• [Work instructions] In the records below, find each line with "prev" and copy it.

• [Information shown]
BEGIN

Definition flash_log_add_event (type size : Z) (payload : list Z) : ST flog unit :=
  let* locks := getv lock_failures_count in
  (if nz locks then report_failure FE_LOG_LOCKS lock_failures_count set_lock_failures
   else ret tt) ;;;
  let* overflows := getv overflow_failures_count in
  (if nz overflows
   then report_failure FE_LOG_OVERFLOWS overflow_failures_count set_overflow_failures
   else ret tt) ;;;
  flash_log_add_event_core type size payload ;;;
  ret tt.

(** ** Retrieving events *)

(** Goes to the first entry after [event_after]: its offset, no entry, or an error. *)
Fixpoint dequeue_loop (fuel : nat) (event_after : Z) : ST flog (result (option Z)) :=
  match fuel with
  | O => ret (Err EC.ERROR_INVAL)
  | S fuel =>
      let* cursor := getv read_cursor in
      let* m := flash_mem in
      let r := entry_at m cursor in
      if timestamp r =? FLASH_ERASED_VALUE32 then ret (Ok None) else
      if negb (entry_is_valid m cursor) then ret (Err EC.ERROR_INVAL) else
      let* prev := getv prev_timestamp in
      set_vars (set_read_context (cursor + FLASH_LOG_ENTRY_SIZE (esize r)) prev) ;;;
      if timestamp r <=? event_after then dequeue_loop fuel event_after
      else ret (Ok (Some cursor))
  end.

(** The result, and the bytes that are copied to the buffer. *)
Definition flash_log_dequeue_event (event_after buffer_size : Z) : ST flog (Z * list Z) :=
  let* locked := flash_log_lock_successful in
  if negb locked then ret (- EC.ERROR_BUSY, []) else
  let* prev := getv prev_timestamp in
  (if negb (nz event_after) || (event_after <? prev) then set_vars (set_read_context 0 0)
   else ret tt) ;;;
  let* cursor := getv read_cursor in
  let* res :=
    if LOG_SPACE - sizeof_flash_log_entry <? cursor then ret (0, []) else
    let* found := dequeue_loop log_fuel event_after in
    match found with
    | Err code => ret (- code, [])
    | Ok None => ret (0, [])
    | Ok (Some at_offset) =>
        let* m := flash_mem in
        let r := entry_at m at_offset in
        let copy_size := FLASH_LOG_PAYLOAD_SIZE (esize r) + sizeof_flash_log_entry in
        if buffer_size <? copy_size then
          set_vars (set_read_context 0 0) ;;;
          ret (- EC.ERROR_MEMORY_ALLOCATION, [])
        else
          let* cursor := getv read_cursor in
          set_vars (set_read_context cursor (timestamp r)) ;;;
          ret (copy_size, log_bytes m at_offset copy_size)
    end in
  set_vars (set_in_progress false) ;;;
  ret res.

END

• [Output below]
      let* prev := getv prev_timestamp in
      set_vars (set_read_context (cursor + FLASH_LOG_ENTRY_SIZE (esize r)) prev) ;;;
  let* prev := getv prev_timestamp in
  (if negb (nz event_after) || (event_after <? prev) then set_vars (set_read_context 0 0)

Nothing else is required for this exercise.